Seasonal arc plot points aside, the main plot of these two episodes were still kind of a mess. I still found the characters to be shallow, and capable of pulling off the most bizarre 180s. Ganger Jennifer goes off the deep end, going from a sweet, likeable character, to complete monster in little-to-no-time. It’s briefly explained that her memories of being “decommissioned” had awakened, leading to this mental breakdown, but I found that to be a little weak. Meanwhile, the real Foreman Cleaves also has an about face that seems just as illogical, given it was her irrational, remorseless actions that started the mess in the first place.

Really, it’s the interaction between the two Doctors, and their interaction with Amy, that keeps this episode going at a nice pace. The twist at the end, when it is revealed that at some point the two Doctors switched shoes, so that the real Doctor could test Amy’s reaction to who she thought was the fake Doctor, was interesting, though confusing. So, when exactly was the switch made? Was the Doctor’s purpose behind this have something to do with his investigation into the Flesh? I don’t know, it’s rather hazy, but it was all fun to watch, which is more than I can say for “The Rebel Flesh”, I suppose.

Anyway, now that this two-parter is over with, all that is left is the mid-season finale “A Good Man Goes to War”, at the end of which Moffat has promised a cliffhanger that will be a “game changer”. Considering the impressively mindblowing cliffhanger at the end of “The Almost People”, my fellow Doctor Who nerds, it looks like it’s going to be a LONG summer after next week’s episode is over, and the season picks up again in the Fall. A long summer indeed…

Next time…. “A Good Man Goes to War”…

Sunday, May 22, 2011

Doctor Who Review - 6x05: "The Rebel Flesh"



Dialogue Triumphs

The Doctor: “There are people coming. Well, almost…”

Amy: “Almost coming?”

The Doctor: “Almost people.”

***

Intercom: “Halt and remain calm!”

The Doctor: “Well, we’ve halted, how are we all doing on the ‘remain calm’ part?”

***

Jennifer: “I couldn’t get out of my harness. I thought I was going to die.”
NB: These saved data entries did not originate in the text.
(* ===== verification/ORSet.v ===== *)
(** * The OR-set ([t_orset.c])

    Every add carries a fresh tag; a removal names the tags it has observed.
    An element keeps the tags added and not removed, and those whose removal
    arrived before the add; it is visible while the first set is not empty. *)
From Stdlib Require Import ZArith Lia Ascii String.
From stdpp Require Import functions base numbers strings gmap sets list.
From S2P Require Import Prelude Sds VectorClock LamportClock Intset SetType Server RWFramework Container RWSet RWSetStore PNSet.
Open Scope Z_scope.

Definition OR_SET_TABLE_SUFFIX : sds := "_orsets_"%string.

(** ** Elements *)

Definition oreNew : cmd helem := ret (HOre (mkOre 0 ∅ ∅)).

Definition oreHTGet (tname key : sds) (create : bool) : cmd (option eref) :=
  HTGet tname OR_SET_TABLE_SUFFIX key create oreNew.

#[global, program] Instance ore_elem : Elem ore := {
  el_suffix := OR_SET_TABLE_SUFFIX;
  el_inj := HOre;
  el_proj v := match v with HOre o => Some o | _ => None end;
  el_new _ := mkOre 0 ∅ ∅;
  el_ok _ o := forall t, t ∈ aset o ∪ rset o -> nul_free t
}.
Solve Obligations with try done.

#[global] Instance ore_stable : ElemStable ore.
Proof. by split. Qed.

Definition read_ore (e : eref) : cmd ore := read_el e.
Definition write_ore (e : eref) (o : ore) : cmd unit := write_el e o.

(** [LC_NEW(x)]. *)
Definition LC_NEW (s : server) (x : Z) : lc := _lc_new x (p2p_id s).

(** ** Tags *)

Definition tagGenerate (tag : lc) : sds :=
  String.append (fmt_d (lc_id tag)) (String ","%char (fmt_d (lc_x tag))).

Definition addTag (ht : gset sds) (tag : sds) : gset sds :=
  let itag := sdsnew tag in
  match dictAdd ht itag with Some ht => ht | None => ht end.

Definition lookup (e : ore) : Z := Z.of_nat (size (aset e)).

Definition removeTag (ht : gset sds) (tag : sds) : gset sds * Z :=
  match dictDelete ht tag with
  | Some ht => (ht, 1)
  | None => (ht, 0)
  end.

(** One tag of an add, one tag of a removal. *)
Definition tag_add (e : eref) (tag : sds) : cmd unit :=
  o <- read_ore e ;;
  let r := removeTag (rset o) tag in
  if r.2 =? 0 then
    write_ore e (mkOre (ore_current o) (addTag (aset o) tag) (rset o)) ;;
    modify (add_tag_size (Z.of_nat (String.length tag)))
  else
    write_ore e (mkOre (ore_current o) (aset o) r.1) ;;
    modify (add_tag_size (- Z.of_nat (String.length tag))).

Definition tag_rem (e : eref) (tag : sds) : cmd unit :=
  o <- read_ore e ;;
  let r := removeTag (aset o) tag in
  if r.2 =? 0 then
    write_ore e (mkOre (ore_current o) (aset o) (addTag (rset o) tag)) ;;
    modify (add_tag_size (Z.of_nat (String.length tag)))
  else
    write_ore e (mkOre (ore_current o) r.1 (rset o)) ;;
    modify (add_tag_size (- Z.of_nat (String.length tag))).

Section Commands.
Context `{DictOrder}.

(** [getSetOrCreate] receives a pointer to an object where it expects a string:
    what it reads there only decides the encoding of a new set. *)
Context (raw_bytes : sds -> sds).

(** ** Effects *)

Definition orsadd_one (set : sds) (n i : Z) : cmd unit :=
  let idx := n - 3 - 2 * i in
  tname <- rarg 1 ;;
  ele <- rarg idx ;;
  e <- oreHTGet tname ele true ;;
  e <- deref e ;;
  tag <- rarg (idx + 1) ;;
  tag_add e tag ;;
  o <- read_ore e ;;
  if 0 <? lookup o then set_add set ele ;; ret tt else ret tt.

Definition orsaddGenericCommand (setName : sds) : cmd unit := fn (
  n <- rargc ;;
  last <- rarg (n - 1) ;;
  added <- deref (getLongLongFromObject last) ;;
  if added =? 0 then creturn
  else
    sample <- rarg (n - 3) ;;
    set <- getSetOrCreate setName (raw_bytes sample) ;;
    for_each (Z.of_nat <$> seq 0 (Z.to_nat added)) (orsadd_one set n)).

(** [getLongLongFromObject(o, &tagNum)], which keeps the old value on error. *)
Definition parse_or (s : sds) (old : Z) : Z :=
  match getLongLongFromObject s with Some v => v | None => old end.

(** The body of the [while] loop; [idx] is the element's argument and [jdx] the
    argument after its tags. *)
Definition orsrem_chunk (setName set : sds) (idx jdx : Z) : cmd unit :=
  ele <- rarg idx ;;
  e <- oreHTGet setName ele true ;;
  e <- deref e ;;
  for_each ((fun j => idx + 1 + Z.of_nat j) <$> seq 0 (Z.to_nat (jdx - idx - 1)))
    (fun i => tag <- rarg i ;; tag_rem e tag) ;;
  o <- read_ore e ;;
  if lookup o =? 0 then set_remove set ele ;; ret tt else ret tt.

(** The [while (remed > 0)] loop. *)
Fixpoint orsrem_loop (remed : nat) (setName set : sds) (idx jdx tagNum : Z) : cmd unit :=
  match remed with
  | O => ret tt
  | S remed =>
      orsrem_chunk setName set idx jdx ;;
      if Nat.eqb remed 0 then ret tt
      else
        let jdx := idx - 1 in
        s <- rarg jdx ;;
        let tagNum := parse_or s tagNum in
        orsrem_loop remed setName set (to_int (jdx - tagNum - 1)) jdx tagNum
  end.

Definition orsremGenericCommand (setName : sds) : cmd unit := fn (
  n <- rargc ;;
  last <- rarg (n - 1) ;;
  remed <- deref (getLongLongFromObject last) ;;
  if remed =? 0 then creturn
  else
    let jdx := n - 2 in
    s <- rarg jdx ;;
    let tagNum := parse_or s 1 in
    let idx := to_int (jdx - tagNum - 1) in
    sample <- rarg idx ;;
    set <- getSetOrCreate setName (raw_bytes sample) ;;
    orsrem_loop (Z.to_nat remed) setName set idx jdx tagNum).

(** ** Commands *)

(** The pair an add broadcasts, with the next tag of the element here. *)
Definition ors_pair (key field name : sds) (acc : Z * rvector) : cmd (Z * rvector) :=
  e <- oreHTGet key field true ;;
  e <- deref e ;;
  o <- read_ore e ;;
  t <- gets (fun w => LC_NEW (srv w) (ore_current o)) ;;
  write_ore e (mkOre (to_int (ore_current o + 1)) (aset o) (rset o)) ;;
  ret (acc.1 + 1, RARGV_ADD_SDS (RARGV_ADD_SDS acc.2 (sdsnew name)) (lcToSds t)).

Definition orsadd_loop (key : sds) (set : option robj) (acc : Z * rvector) (a : sds) : cmd (Z * rvector) :=
  b <- not_member set a ;;
  if b then ors_pair key a a acc else ret acc.

Definition orsadd_prepare : cmd rvector :=
  key <- arg 1 ;;
  set <- lookupKeyRead key ;;
  args <- args_from 2 ;;
  r <- fold_each args (0, RVCT_PREPARE) (orsadd_loop key set) ;;
  let rv := RARGV_ADD_SDS r.2 (sdsfromlonglong r.1) in
  if r.1 =? 0 then addReply R_ele_exist ;; creturn else ret rv.

Definition orsaddCommand : cmd unit :=
  CRDT orsadd_prepare (key <- rarg 1 ;; orsaddGenericCommand key).

(** The chunk a removal broadcasts: the element, its tags, their number. *)
Definition ors_chunk (key field name : sds) (acc : Z * rvector) : cmd (Z * rvector) :=
  e <- oreHTGet key field true ;;
  e <- deref e ;;
  o <- read_ore e ;;
  let tagNum := Z.of_nat (size (aset o)) in
  let rv := RARGV_ADD_SDS acc.2 (sdsnew name) in
  let rv := foldl (fun rv tag => RARGV_ADD_SDS rv (sdsnew tag)) rv (dict_iter (aset o)) in
  ret (acc.1 + 1, RARGV_ADD_SDS rv (sdsfromlonglong tagNum)).

Definition orsrem_prepare_loop (key : sds) (set : robj) (acc : Z * rvector) (a : sds) : cmd (Z * rvector) :=
  so <- as_set set ;;
  if setTypeIsMember so a then ors_chunk key a a acc else ret acc.

Definition orsrem_prepare : cmd rvector :=
  key <- arg 1 ;;
  set <- lookupKeyWriteOrReply key R_czero ;;
  match set with
  | None => creturn
  | Some o =>
      wrong <- checkType_set o ;;
      if wrong then creturn
      else
        args <- args_from 2 ;;
        r <- fold_each args (0, RVCT_PREPARE) (orsrem_prepare_loop key o) ;;
        let rv := RARGV_ADD_SDS r.2 (sdsfromlonglong r.1) in
        if r.1 =? 0 then addReply R_ele_nexist ;; creturn else ret rv
  end.

Definition orsremCommand : cmd unit :=
  CRDT orsrem_prepare (key <- rarg 1 ;; orsremGenericCommand key).

(** The element is fetched once before the test and again after it. *)
Definition orsunionstore_loop (key : sds) (set : option robj) (acc : Z * rvector) (ele : sds) : cmd (Z * rvector) :=
  oreHTGet key (sdsnew ele) true ;;
  b <- not_member set ele ;;
  if b then ors_pair key (sdsnew ele) ele acc else ret acc.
Rory: “Welcome to my world.”

***

The Doctor: “You stopped his heart! He had a heart! Aorta, valves, a real human heart, and you stopped it!”

Dialogue Disasters

Amy: “Right, brilliant… lost?”

Forman Cleaves: “Okay…? Once a reading’s been taken, we can manipulate its molecular structure into anything – replicate the organism down to the hairs of its chinny-chin-chin.”

***

Rory: “For want of a better word: oww!”

***

The Doctor: “It is too dangerous out here with acid leaks!”

***

The Doctor: “Yes, it’s insane, and it’s about to get even more insanerer… is that a word?”

Double Entendres

The Doctor: “Assume the positions!”

The Review

The TARDIS crash-lands onto a small island on Earth after being struck by a solar tsunami. The island is home to an acid mining complex, run by a modest sized group of workers lead by a pragmatic foreman named Cleaves. The miners utilize synthetic flesh to create replicas of themselves, called “Gangers” (short for Doppelganger), that they control from the safety of harnesses, to avoid the natural hazards involved in mining acid. The complex, normally powered by solar flares, is being bombarded by the very solar tsunamis that forced the TARDIS into landing. The Doctor attempts to evacuate the workers, before the entire factory is destroyed, but fails to do so before another tsunami strikes, causing the Gangers to gain sentience from their human controllers. The Doctor not only must keep the Gangers and humans from murdering each other out of hysteria, but somehow get them all off the island before the next solar flare kills them all.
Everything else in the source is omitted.